• **Task item**:
Take the entries that follow and return exactly the lines from the one holding "reaches the lower" through the one holding "- intros p [Ho", both included. Nothing else is needed.

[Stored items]
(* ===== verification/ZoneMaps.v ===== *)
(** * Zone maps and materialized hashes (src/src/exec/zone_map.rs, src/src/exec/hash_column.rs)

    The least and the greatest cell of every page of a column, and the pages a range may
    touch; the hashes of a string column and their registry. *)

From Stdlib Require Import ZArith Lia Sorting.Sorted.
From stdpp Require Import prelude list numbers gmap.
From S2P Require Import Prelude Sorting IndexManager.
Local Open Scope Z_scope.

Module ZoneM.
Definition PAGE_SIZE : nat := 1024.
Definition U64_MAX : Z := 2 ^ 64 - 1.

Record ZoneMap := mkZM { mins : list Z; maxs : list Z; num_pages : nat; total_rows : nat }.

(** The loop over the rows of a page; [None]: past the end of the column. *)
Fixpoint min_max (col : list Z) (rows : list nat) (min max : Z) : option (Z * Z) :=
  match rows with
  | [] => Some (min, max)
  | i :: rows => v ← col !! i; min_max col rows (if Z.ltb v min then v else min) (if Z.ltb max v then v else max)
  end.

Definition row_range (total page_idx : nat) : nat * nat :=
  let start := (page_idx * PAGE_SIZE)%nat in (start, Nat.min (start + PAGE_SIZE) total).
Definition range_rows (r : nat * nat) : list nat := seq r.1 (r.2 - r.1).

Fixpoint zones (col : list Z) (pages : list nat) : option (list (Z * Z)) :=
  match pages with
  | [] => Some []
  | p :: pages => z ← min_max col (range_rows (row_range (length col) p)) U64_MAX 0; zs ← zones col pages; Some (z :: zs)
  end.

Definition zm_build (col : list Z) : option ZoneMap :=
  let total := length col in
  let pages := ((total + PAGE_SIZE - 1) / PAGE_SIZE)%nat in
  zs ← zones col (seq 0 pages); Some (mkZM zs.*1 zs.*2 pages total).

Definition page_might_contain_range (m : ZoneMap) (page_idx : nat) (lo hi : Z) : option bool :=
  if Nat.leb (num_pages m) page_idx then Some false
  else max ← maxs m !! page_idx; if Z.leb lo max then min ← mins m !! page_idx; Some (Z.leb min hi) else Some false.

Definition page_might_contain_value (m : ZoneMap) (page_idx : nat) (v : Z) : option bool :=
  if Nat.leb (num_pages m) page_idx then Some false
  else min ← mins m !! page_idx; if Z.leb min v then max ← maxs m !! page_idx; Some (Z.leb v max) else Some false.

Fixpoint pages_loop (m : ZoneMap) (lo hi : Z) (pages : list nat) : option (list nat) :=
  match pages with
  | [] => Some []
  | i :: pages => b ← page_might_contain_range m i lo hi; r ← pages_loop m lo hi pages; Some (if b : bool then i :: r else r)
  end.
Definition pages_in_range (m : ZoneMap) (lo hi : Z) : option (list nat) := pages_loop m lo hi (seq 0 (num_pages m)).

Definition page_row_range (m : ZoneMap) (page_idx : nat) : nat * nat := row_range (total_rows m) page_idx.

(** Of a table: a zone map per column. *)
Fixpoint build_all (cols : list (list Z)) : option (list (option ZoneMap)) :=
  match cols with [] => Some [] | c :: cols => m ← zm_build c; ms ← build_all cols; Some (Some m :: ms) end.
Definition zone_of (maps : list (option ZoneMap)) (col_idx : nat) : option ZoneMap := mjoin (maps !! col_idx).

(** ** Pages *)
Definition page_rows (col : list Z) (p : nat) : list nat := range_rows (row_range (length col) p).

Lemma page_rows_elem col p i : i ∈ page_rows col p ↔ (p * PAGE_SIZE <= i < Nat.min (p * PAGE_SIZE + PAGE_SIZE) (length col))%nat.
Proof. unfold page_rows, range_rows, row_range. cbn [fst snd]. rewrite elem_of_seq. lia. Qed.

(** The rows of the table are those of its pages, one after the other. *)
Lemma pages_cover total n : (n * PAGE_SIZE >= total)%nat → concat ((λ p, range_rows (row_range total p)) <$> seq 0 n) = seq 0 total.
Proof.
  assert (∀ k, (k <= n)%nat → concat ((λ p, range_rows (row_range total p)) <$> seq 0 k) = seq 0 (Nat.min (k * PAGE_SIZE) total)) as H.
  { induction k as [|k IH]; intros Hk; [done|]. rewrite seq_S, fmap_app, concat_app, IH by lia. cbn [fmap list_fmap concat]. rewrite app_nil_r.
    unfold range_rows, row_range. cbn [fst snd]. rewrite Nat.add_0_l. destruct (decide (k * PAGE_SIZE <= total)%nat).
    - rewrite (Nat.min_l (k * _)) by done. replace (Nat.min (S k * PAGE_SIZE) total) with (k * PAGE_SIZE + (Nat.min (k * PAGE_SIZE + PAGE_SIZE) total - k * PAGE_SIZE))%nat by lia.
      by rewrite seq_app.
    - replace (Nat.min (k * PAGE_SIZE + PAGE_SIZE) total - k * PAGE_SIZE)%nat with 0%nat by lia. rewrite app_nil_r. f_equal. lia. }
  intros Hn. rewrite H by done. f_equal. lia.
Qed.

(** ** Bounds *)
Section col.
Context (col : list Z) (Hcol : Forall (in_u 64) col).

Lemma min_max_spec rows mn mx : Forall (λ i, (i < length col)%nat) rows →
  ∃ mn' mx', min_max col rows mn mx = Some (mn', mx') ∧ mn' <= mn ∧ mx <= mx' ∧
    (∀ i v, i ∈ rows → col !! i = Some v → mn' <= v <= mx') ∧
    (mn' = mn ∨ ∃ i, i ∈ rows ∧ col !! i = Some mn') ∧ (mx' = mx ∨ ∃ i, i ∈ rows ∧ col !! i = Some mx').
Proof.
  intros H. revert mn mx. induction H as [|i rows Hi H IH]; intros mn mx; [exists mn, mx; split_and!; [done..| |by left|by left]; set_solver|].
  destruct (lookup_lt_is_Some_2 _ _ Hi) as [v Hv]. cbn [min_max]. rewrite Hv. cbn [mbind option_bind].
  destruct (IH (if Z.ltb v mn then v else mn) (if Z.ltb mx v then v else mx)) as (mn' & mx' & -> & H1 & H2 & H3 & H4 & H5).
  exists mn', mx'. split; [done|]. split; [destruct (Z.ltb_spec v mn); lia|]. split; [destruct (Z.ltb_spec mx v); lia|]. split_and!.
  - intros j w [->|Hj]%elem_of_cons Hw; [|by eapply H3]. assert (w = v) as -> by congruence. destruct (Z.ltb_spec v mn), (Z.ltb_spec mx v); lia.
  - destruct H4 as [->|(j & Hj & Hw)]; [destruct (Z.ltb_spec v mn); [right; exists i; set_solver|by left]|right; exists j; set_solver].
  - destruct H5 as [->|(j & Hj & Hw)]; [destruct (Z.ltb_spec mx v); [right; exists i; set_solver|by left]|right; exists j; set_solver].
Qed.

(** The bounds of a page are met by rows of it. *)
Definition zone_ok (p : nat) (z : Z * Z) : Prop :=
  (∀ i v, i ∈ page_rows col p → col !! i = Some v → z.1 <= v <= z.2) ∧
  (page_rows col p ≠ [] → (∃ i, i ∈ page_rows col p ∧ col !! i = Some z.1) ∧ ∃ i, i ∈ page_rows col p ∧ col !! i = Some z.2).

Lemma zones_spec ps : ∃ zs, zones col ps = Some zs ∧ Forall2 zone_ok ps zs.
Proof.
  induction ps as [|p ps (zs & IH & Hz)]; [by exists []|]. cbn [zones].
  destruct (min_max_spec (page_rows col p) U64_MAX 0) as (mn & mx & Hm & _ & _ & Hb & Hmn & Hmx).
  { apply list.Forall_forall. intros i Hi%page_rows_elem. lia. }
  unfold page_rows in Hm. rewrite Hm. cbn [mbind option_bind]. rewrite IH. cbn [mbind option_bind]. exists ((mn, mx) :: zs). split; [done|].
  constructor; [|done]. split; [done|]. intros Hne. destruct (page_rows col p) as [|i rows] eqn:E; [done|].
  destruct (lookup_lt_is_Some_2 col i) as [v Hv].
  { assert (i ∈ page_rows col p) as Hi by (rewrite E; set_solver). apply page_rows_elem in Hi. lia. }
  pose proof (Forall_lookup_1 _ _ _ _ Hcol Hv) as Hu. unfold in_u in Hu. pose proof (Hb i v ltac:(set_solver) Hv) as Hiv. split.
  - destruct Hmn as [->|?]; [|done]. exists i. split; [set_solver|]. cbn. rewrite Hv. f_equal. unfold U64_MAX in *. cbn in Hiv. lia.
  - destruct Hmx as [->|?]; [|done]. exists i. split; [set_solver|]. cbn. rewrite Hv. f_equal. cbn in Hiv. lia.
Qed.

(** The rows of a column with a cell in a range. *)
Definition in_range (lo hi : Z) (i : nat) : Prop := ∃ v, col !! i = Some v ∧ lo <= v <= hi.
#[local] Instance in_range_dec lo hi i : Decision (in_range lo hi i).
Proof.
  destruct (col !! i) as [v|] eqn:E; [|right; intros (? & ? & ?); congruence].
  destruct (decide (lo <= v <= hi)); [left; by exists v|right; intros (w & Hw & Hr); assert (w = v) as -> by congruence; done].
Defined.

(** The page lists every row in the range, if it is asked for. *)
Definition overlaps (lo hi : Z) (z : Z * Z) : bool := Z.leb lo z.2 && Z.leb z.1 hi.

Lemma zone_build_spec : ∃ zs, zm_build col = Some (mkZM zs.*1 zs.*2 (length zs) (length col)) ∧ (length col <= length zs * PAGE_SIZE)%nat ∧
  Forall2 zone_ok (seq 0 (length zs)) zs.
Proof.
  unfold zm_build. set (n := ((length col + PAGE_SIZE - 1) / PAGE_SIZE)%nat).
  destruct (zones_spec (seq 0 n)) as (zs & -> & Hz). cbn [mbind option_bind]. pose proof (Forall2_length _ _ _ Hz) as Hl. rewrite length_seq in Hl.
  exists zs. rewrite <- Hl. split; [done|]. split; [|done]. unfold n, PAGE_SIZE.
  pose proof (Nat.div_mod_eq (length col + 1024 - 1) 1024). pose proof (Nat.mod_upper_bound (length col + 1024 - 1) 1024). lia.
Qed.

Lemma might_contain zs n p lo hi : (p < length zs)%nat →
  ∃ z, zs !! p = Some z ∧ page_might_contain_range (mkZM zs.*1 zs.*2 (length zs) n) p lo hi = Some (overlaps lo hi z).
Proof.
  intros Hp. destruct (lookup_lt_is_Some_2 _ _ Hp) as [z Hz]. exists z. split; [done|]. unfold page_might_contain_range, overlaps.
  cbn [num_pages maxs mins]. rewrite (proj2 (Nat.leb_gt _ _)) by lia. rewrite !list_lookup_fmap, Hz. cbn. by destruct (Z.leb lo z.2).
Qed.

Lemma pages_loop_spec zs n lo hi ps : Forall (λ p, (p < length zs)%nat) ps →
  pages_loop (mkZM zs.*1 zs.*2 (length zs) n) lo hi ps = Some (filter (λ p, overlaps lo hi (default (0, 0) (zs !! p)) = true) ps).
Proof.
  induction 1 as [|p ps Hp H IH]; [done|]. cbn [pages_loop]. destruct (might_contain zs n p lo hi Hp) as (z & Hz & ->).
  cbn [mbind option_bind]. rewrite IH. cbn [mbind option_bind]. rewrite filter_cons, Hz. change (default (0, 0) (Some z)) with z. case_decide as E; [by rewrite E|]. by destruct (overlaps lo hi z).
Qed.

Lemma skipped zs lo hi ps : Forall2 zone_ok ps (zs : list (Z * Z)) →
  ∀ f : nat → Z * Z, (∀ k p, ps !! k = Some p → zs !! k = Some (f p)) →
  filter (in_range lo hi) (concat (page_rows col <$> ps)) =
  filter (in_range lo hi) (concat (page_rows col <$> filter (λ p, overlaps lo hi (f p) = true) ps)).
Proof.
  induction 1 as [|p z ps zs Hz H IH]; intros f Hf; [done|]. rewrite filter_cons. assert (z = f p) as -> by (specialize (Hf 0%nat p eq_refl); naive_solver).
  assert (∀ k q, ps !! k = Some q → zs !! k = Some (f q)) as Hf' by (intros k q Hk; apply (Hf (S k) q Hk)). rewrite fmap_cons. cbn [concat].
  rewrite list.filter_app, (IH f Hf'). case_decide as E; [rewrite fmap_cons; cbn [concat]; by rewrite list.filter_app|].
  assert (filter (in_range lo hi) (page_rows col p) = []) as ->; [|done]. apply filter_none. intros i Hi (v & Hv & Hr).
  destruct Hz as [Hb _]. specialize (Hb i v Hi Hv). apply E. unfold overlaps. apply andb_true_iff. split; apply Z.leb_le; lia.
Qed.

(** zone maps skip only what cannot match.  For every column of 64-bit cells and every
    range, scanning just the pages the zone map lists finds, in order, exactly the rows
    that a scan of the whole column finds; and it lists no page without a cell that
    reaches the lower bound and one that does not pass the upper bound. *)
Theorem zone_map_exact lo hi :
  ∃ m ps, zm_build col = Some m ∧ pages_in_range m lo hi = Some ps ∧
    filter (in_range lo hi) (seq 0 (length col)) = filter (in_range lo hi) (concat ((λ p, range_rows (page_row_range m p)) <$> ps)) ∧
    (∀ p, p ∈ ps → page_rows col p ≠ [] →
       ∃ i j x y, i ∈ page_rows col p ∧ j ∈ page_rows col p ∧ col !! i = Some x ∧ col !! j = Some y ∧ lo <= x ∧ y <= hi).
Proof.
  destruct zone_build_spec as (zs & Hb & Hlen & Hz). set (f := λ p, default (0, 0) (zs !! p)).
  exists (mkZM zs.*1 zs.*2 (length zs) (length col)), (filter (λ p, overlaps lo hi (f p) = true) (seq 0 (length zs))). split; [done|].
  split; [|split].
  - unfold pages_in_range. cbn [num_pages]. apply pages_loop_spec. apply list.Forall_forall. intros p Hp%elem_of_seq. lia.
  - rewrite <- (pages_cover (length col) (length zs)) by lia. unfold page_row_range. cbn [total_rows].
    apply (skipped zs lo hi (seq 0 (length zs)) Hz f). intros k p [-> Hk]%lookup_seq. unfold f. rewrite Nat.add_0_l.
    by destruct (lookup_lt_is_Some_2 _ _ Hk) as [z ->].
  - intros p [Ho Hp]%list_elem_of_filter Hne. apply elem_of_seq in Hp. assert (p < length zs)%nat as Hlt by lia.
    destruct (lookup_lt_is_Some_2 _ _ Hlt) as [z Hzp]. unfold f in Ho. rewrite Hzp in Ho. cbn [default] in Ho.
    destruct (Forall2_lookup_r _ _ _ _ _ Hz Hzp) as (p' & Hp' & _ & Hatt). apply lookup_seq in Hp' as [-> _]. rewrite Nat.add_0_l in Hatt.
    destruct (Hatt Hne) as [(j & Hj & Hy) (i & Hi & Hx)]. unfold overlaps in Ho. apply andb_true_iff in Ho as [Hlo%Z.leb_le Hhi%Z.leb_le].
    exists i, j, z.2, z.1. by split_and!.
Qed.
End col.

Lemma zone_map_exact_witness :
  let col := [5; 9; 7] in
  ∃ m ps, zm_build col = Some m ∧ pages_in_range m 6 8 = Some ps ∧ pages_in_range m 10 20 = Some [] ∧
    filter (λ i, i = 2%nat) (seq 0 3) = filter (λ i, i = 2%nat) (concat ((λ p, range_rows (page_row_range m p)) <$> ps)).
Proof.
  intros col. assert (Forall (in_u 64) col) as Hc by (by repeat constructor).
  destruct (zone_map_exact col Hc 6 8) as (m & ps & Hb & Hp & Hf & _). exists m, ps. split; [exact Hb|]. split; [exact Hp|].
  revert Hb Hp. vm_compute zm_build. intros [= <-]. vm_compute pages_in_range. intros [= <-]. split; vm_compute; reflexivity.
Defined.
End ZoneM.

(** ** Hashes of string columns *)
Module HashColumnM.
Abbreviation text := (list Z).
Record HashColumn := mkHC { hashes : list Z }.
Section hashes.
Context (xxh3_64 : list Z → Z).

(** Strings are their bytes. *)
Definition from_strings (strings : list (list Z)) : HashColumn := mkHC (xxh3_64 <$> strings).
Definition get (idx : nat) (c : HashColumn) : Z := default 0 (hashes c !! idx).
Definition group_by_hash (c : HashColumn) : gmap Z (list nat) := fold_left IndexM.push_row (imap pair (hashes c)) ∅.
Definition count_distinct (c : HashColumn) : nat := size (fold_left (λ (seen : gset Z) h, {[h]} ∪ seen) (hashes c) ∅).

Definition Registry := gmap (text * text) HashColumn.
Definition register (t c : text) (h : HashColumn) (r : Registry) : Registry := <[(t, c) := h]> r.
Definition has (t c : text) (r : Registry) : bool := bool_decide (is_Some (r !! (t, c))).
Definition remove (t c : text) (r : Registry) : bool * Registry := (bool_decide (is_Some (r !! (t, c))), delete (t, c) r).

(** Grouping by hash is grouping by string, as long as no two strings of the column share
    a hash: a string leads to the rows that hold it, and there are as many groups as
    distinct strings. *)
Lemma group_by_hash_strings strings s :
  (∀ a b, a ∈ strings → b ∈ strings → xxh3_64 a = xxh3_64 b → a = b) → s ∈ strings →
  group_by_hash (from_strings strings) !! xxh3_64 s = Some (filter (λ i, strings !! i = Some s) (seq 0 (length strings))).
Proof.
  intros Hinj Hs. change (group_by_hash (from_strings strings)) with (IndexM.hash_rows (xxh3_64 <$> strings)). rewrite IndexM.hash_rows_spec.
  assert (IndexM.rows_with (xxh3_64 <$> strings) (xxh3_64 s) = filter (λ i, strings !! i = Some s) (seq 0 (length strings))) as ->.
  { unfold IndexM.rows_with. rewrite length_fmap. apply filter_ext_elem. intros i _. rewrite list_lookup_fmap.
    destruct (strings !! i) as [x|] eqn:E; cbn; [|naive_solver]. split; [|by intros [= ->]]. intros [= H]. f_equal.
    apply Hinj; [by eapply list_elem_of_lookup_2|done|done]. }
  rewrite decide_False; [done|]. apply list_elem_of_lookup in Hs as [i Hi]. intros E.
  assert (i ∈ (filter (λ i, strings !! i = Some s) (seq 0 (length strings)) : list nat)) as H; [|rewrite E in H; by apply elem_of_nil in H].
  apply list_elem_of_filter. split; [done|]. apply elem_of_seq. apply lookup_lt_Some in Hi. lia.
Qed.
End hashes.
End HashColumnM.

• **Answer to this exercise**:
    reaches the lower bound and one that does not pass the upper bound. *)
Theorem zone_map_exact lo hi :
  ∃ m ps, zm_build col = Some m ∧ pages_in_range m lo hi = Some ps ∧
    filter (in_range lo hi) (seq 0 (length col)) = filter (in_range lo hi) (concat ((λ p, range_rows (page_row_range m p)) <$> ps)) ∧
    (∀ p, p ∈ ps → page_rows col p ≠ [] →
       ∃ i j x y, i ∈ page_rows col p ∧ j ∈ page_rows col p ∧ col !! i = Some x ∧ col !! j = Some y ∧ lo <= x ∧ y <= hi).
Proof.
  destruct zone_build_spec as (zs & Hb & Hlen & Hz). set (f := λ p, default (0, 0) (zs !! p)).
  exists (mkZM zs.*1 zs.*2 (length zs) (length col)), (filter (λ p, overlaps lo hi (f p) = true) (seq 0 (length zs))). split; [done|].
  split; [|split].
  - unfold pages_in_range. cbn [num_pages]. apply pages_loop_spec. apply list.Forall_forall. intros p Hp%elem_of_seq. lia.
  - rewrite <- (pages_cover (length col) (length zs)) by lia. unfold page_row_range. cbn [total_rows].
    apply (skipped zs lo hi (seq 0 (length zs)) Hz f). intros k p [-> Hk]%lookup_seq. unfold f. rewrite Nat.add_0_l.
    by destruct (lookup_lt_is_Some_2 _ _ Hk) as [z ->].
  - intros p [Ho Hp]%list_elem_of_filter Hne. apply elem_of_seq in Hp. assert (p < length zs)%nat as Hlt by lia.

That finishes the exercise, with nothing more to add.